DesErmia also recommends asking a family member or friend if they’ve noticed that you’re having trouble hearing. Sometimes tinnitus (or ringing in the ears) can be an early sign of hearing loss.

What are the different types of hearing loss?

DesErmia says there are two different types: conductive neurons and sensory neurons. Conductive hearing loss is related to the mechanics of our outer and middle ear. Genetics sometimes play a role in this loss, and it can also be due to earwax or an ear infection. Sensorineural hearing loss is caused by damage to the nerve pathways to the ear. Sometimes patients can have a combination of the two.

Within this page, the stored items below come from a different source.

(* ===== verification/Prover.v ===== *)
(** * Prover: the circuit as the backend runs it

    [mock_prover] of [Backend] applied to the circuit's [Circuit]
    instance: [configure] on the empty constraint system, [synthesize]
    under the floor planner the source names, the assigned values
    evaluated, every row of the table checked against the gates.  The
    first region of a floor planner lands on row 0, so the table is the
    one [Synthesis] analyses, and its results carry over to the circuit
    as it is run.  A proving run needs the five values ([witnessed]);
    key generation does not. *)

From Stdlib Require Import ZArith String.
From stdpp Require Import base decidable list vector gmap sets.
From S2P Require Import Prelude Field Plonk Layout FloorPlanner Backend Chip Circuit ChipSpec Semantics HandCheck Assigner Placement Synthesis.

Section prover.
Context {F : Type} `{FieldExt F}.
Implicit Types (c : VanillaHoldemCircuit F) (inst : nat -> nat -> F).

(** The run of [synthesize] as the backend starts it: with the
    configuration and on the schema that [configure] returns for the
    empty constraint system, under the circuit's floor planner. *)
Definition planned c : exec Error unit * V1 F :=
  match VanillaHoldemCircuit.configure (F:=F) empty_cs with
  | (Ok config, cs) => synthesize c config (plan_new cs)
  | (Err e, cs) => match e with end
  | (Panic msg, cs) => (Panic msg, plan_new cs)
  end.

(** The circuit of five field elements, two private and three public,
    each a known value. *)
Definition circuit_of (xs : vec F 2) (ys : vec F 3) : VanillaHoldemCircuit F :=
  VanillaHoldemCircuit.mk (vmap (fun x => known (Trivial x)) xs)
    (vmap (fun y => known (Trivial y)) ys).

(** The cards read back from a row of a table: the cells of the card
    columns of the configuration. *)
Definition read_hand (config : VanillaHoldemConfig) (tbl : Table F)
    (row : nat) : vec F 5 :=
  vmap (fun column => advice tbl (column_index column) row) (cards config).

Lemma planned_run c :
  planned c = synthesize c holdem_config (plan_new holdem_cs).
Proof. unfold planned. by rewrite circuit_configure_empty. Qed.

(** Under the floor planner the circuit is synthesized as [Synthesis]
    has it. *)
Lemma synthesize_planned c :
  planned c = ((synthesized c).1, mkV1 (synthesized c).2).
Proof.
  rewrite planned_run. unfold synthesized. simpl.
  rewrite !synthesize_assign_card. by apply v1_assign_card_empty.
Qed.

(** The five values of the circuit are known: what a proving run
    needs. *)
Definition witnessed c : Prop :=
  Forall (fun v => is_known v)
    (vec_to_list (VanillaHoldemCircuit.cards c)
     ++ vec_to_list (VanillaHoldemCircuit.table_cards c)).

#[export] Instance witnessed_dec c : Decision (witnessed c).
Proof. unfold witnessed. apply _. Defined.

(** The cells [synthesize] assigns are known exactly when the values of
    the circuit are. *)
Lemma synthesized_known c :
  assigned_known (cells (synthesized c).2) = bool_decide (witnessed c).
Proof.
  destruct (synthesized_run c) as (m & -> & Hm). cbn [snd cells].
  apply bool_decide_ext. unfold witnessed. rewrite Forall_lookup. split.
  - intros Hall col v Hv. apply (Hall (col, 0)). by rewrite Hm.
  - intros Hall [col row] v. rewrite Hm. case_decide; [apply Hall|done].
Qed.

Lemma mock_prover_run c inst rows :
  mock_prover c inst rows =
  if decide (witnessed c)
  then Ok (verify holdem_cs (circuit_table c inst) rows)
  else Err Synthesis.
Proof.
  unfold mock_prover.
  change (configure (C:=VanillaHoldemCircuit F) empty_cs)
    with (VanillaHoldemCircuit.configure (F:=F) empty_cs).
  rewrite circuit_configure_empty, <- planned_run.
  rewrite synthesize_planned. cbn [plan_cells plan_table V1_FloorPlan placed].
  rewrite synthesized_known. unfold circuit_table.
  destruct (synthesized_run c) as (m & -> & _). cbn [fst snd].
  case_bool_decide; [by rewrite decide_True|by rewrite decide_False].
Qed.

(** Key generation plans the circuit whose values are all unknown. *)
Lemma keygen_layout_planned c :
  keygen_layout c = planned VanillaHoldemCircuit.default.
Proof.
  unfold keygen_layout.
  change (configure (C:=VanillaHoldemCircuit F) empty_cs)
    with (VanillaHoldemCircuit.configure (F:=F) empty_cs).
  by rewrite planned_run, circuit_configure_empty.
Qed.

(** The card cells of the circuit's table are the cards of its
    witness row, and zero below it. *)
Lemma read_hand_planned c inst row :
  read_hand holdem_config (plan_table (planned c).2 inst) row =
  if decide (row = 0) then hand (circuit_witness c) else vreplicate 5 zero.
Proof.
  rewrite synthesize_planned. cbn [snd plan_table V1_FloorPlan placed].
  change (table_of (synthesized c).2 inst) with (claimed_table [] c inst).
  destruct (claimed_table_claim_table [] c inst) as (_ & Hcells & _).
  unfold read_hand. cbn [cards holdem_config vmap column_index].
  rewrite !Hcells. clear Hcells. cbn [advice claim_table].
  case_decide; [|done].
  destruct (circuit_witness c) as [h nop nsk]. cbn [hand]. revert h.
  by array5_cases.
Qed.

(** C10. The circuit as written checks nothing: run by the backend with
    the floor planner the source names, on five known values,
    [configure] and [synthesize] succeed and the table passes the check
    on every row, whatever the values and the public inputs are. *)
Theorem mock_prover_accepts_every_hand c inst rows :
  witnessed c ->
  (planned c).1 = Ok tt /\ mock_prover c inst rows = Ok (Ok tt).
Proof.
  intros Hc. split.
  - rewrite synthesize_planned. by destruct (synthesized_run c) as (m & -> & _).
  - rewrite mock_prover_run, decide_True by done. f_equal.
    apply verify_spec, circuit_table_satisfied.
Qed.

(** C11. A proving run needs its witness and key generation does not:
    when one of the five values is unknown the backend's check stops
    with the synthesis error, whatever the other values are, while the
    synthesis of key generation, which looks at no value, succeeds. *)
Theorem mock_prover_needs_witness c inst rows :
  ~ witnessed c ->
  mock_prover c inst rows = Err Synthesis /\ (keygen_layout c).1 = Ok tt.
Proof.
  intros Hc. rewrite mock_prover_run, decide_False by done. split; [done|].
  rewrite keygen_layout_planned, synthesize_planned.
  by destruct (synthesized_run VanillaHoldemCircuit.default) as (m & -> & _).
Qed.

(** Key generation, which synthesizes the circuit without its
    witnesses, builds the layout of the proving run: the same outcome
    and the same cells, every one of them unknown. *)
Lemma keygen_layout_of_proving c :
  (keygen_layout c).1 = (planned c).1 /\
  dom (cells (placed (keygen_layout c).2)) =
    dom (cells (placed (planned c).2)) /\
  map_Forall (fun _ v => v = unknown) (cells (placed (keygen_layout c).2)).
Proof.
  rewrite keygen_layout_planned, !synthesize_planned. cbn [fst snd placed].
  destruct (synthesized_run c) as (m & -> & Hm).
  destruct (synthesized_run VanillaHoldemCircuit.default) as (m0 & -> & Hm0).
  cbn [fst snd cells]. split_and!; [done| |].
  - apply set_eq. intros [col row]. rewrite !elem_of_dom, Hm, Hm0.
    case_decide; [|done]. rewrite !lookup_lt_is_Some.
    by rewrite !length_app, !length_vec_to_list.
  - intros [col row] v. rewrite Hm0. case_decide; [|done]. simpl.
    do 5 (destruct col as [|col]; [by intros [= <-]|]). done.
Qed.

(** C40. What goes in comes out: five field elements given to the
    circuit as two private and three public cards are, after
    [configure] and [synthesize] under the floor planner the source
    names, the five cells the backend reads in the card columns of
    row 0, in this order, private cards first; the run succeeds and
    the rows below hold zero. *)
Theorem hand_read_back (xs : vec F 2) (ys : vec F 3) inst :
  let run := planned (circuit_of xs ys) in
  run.1 = Ok tt /\
  read_hand holdem_config (plan_table run.2 inst) 0 = xs +++ ys /\
  forall row, row <> 0 ->
    read_hand holdem_config (plan_table run.2 inst) row = vreplicate 5 zero.
Proof.
  cbn zeta. split_and!.
  - rewrite synthesize_planned.
    by destruct (synthesized_run (circuit_of xs ys)) as (m & -> & _).
  - rewrite read_hand_planned, decide_True by done.
    inv_vec xs. intros x0 x1. inv_vec ys. by intros y0 y1 y2.
  - intros row Hrow. by rewrite read_hand_planned, decide_False.
Qed.

(** C37. The circuit occupies one row: after [synthesize] under the
    floor planner the first free row is row 1 and seven advice columns
    are declared, whatever the hand, so the smallest table holds it. *)
Theorem circuit_uses_one_row c :
  next_row (cells (placed (planned c).2)) = 1 /\
  columns (placed (planned c).2) = 7.
Proof.
  rewrite synthesize_planned. cbn [snd placed].
  destruct (synthesized_run c) as (m & -> & Hm). cbn [snd cells columns].
  split; [|done]. apply Nat.le_antisymm.
  - apply next_row_least. intros col row v. rewrite Hm.
    case_decide; [lia|done].
  - destruct (lookup_lt_is_Some_2
      (vec_to_list (VanillaHoldemCircuit.cards c)
       ++ vec_to_list (VanillaHoldemCircuit.table_cards c)) 0) as [v Hv];
      [rewrite length_app, !length_vec_to_list; lia|].
    apply (next_row_above m 0 0 v). by rewrite Hm.
Qed.

End prover.

(** ** The sample circuit through the backend *)

Lemma sample_circuit_witnessed : witnessed sample_circuit.
Proof. apply (bool_decide_unpack _). by vm_compute. Defined.

(** The sample circuit without its witnesses. *)
Definition sample_shape : VanillaHoldemCircuit F101 :=
  VanillaHoldemCircuit.without_witnesses sample_circuit.

Lemma sample_shape_not_witnessed : ~ witnessed sample_shape.
Proof. apply (bool_decide_unpack _). by vm_compute. Defined.

Lemma mock_prover_accepts_every_hand_witness :
  (planned sample_circuit).1 = Ok tt /\
  mock_prover sample_circuit no_inst 8 = Ok (Ok tt).
Proof.
  apply (mock_prover_accepts_every_hand sample_circuit no_inst 8).
  exact sample_circuit_witnessed.
Defined.

Lemma mock_prover_needs_witness_witness :
  mock_prover sample_shape no_inst 8 = Err Synthesis /\
  (keygen_layout sample_shape).1 = Ok tt.
Proof.
  apply (mock_prover_needs_witness sample_shape no_inst 8).
  exact sample_shape_not_witnessed.
Defined.

(** The backend's check runs: the sample hand passes on the first four
    rows, and a hand with one unknown card is refused. *)
Example mock_prover_sample :
  mock_prover sample_circuit no_inst 4 = Ok (Ok tt).
Proof. by vm_compute. Qed.

Example mock_prover_one_unknown :
  mock_prover
    (VanillaHoldemCircuit.mk [# known (Trivial (f101 3)); unknown]
       sample_table_cards) no_inst 4 = Err Synthesis.
Proof. by vm_compute. Qed.

(** The hand 3, 4, 5, 6, 7 is read back from the table as it was
    given. *)
Example read_hand_sample :
  read_hand holdem_config
    (plan_table
       (planned (circuit_of [# f101 3; f101 4] [# f101 5; f101 6; f101 7])).2
       no_inst) 0
  = [# f101 3; f101 4; f101 5; f101 6; f101 7].
Proof. by vm_compute. Qed.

“Age is a risk factor, but our patients are getting younger and younger,” DesErmia explains. “I would recommend basic hearing tests around the age of 55.”

The reasons why people suffer from either type of hearing loss are a history of ear infections, side effects of medications, medical treatments like chemotherapy and sometimes head trauma, an accident stroke or heart attack.

What are the main causes of hearing loss?

“Exposure to noise is common and comes in many different forms,” DesErmia explains. “We ask patients about their activities and hobbies when they were younger: did they play loud musical instruments, did they work in a factory, etc. Hearing loss is cumulative, as is high cholesterol. It can get worse over the course of your life. “

DesErmia says age and genetics play a role, especially in combination with years of exposure to noisy environments.

When should people see an audiologist?

DesErmia says if people are having trouble hearing those around them, it helps to have a basic hearing test with an audiologist. She performs a thorough medical history check to determine if the underlying conditions are contributing to the hearing loss. Next, she does a lifestyle assessment, asking patients where hearing loss impacts their lives. Patients also talk about their hearing goals.

Afterwards, DesErmia will look for wax in the patient’s ears or check the eardrums, which should appear translucent. Patients will enter a soundproof booth and put on headphones for a beep test, which is the gold standard for testing. Patients raise their hands when they hear beeps of different volumes.

“This gives us a baseline of hearing loss to work with,” DesErmia explains. “Then we move on to more complicated speech and noise tests.”

What is the measure to determine if hearing aids are needed?

Hearing loss is measured on a decibel scale. Normal hearing will be -10 to 20 decibels. DesErmia says mild hearing loss will start at around 30 decibels. Anything above 30 decibels will have a significant impact on your ability to hear.

DesErmia empowers her patients to decide if hearing aids are the right choice for them. Medicare does not cover hearing aids and they can cost anywhere from $ 3,000 to $ 6,000 for a pair. Hearing tests are also not covered unless recommended by a doctor and cost around $ 50 to $ 85 depending on the level of the test. Follow-up appointments are necessary every four to six months to maintain and clean the hearing aids.

Any tips for keeping our ears healthy?

“If you suffer from tinnitus, take a look at the medications you’re taking and think about lifestyle changes,” DesErmia explains. Tinnitus can sound like crickets, bells, or a constant sound in your ears and is usually a precursor to hearing loss. Make sure you get enough sleep and reduce your exposure to loud noises, and also talk to your doctor about any medications you are taking that could cause tinnitus.

If you have earwax, do not use a cotton swab. DesErmia suggests letting the natural design of your ear work the wax on the outer ear and using a damp washcloth at the ear opening to clean it. Exercise and movement also help move earwax. “If your earwax is blocking your ears, use a softening drip like Debrox,” DesErmia explains. “Or mix half vinegar and half alcohol at room temperature to rinse the ears using a bulb syringe.”

It is normal to have a small amount of earwax in your ears. It helps seal the canal so water doesn’t stay in the ear (looking at you, pools!), And is naturally antibacterial.

Finally, DesErmia suggests, cut down on your headphone use time and turn down the volume so you can hear the people around you.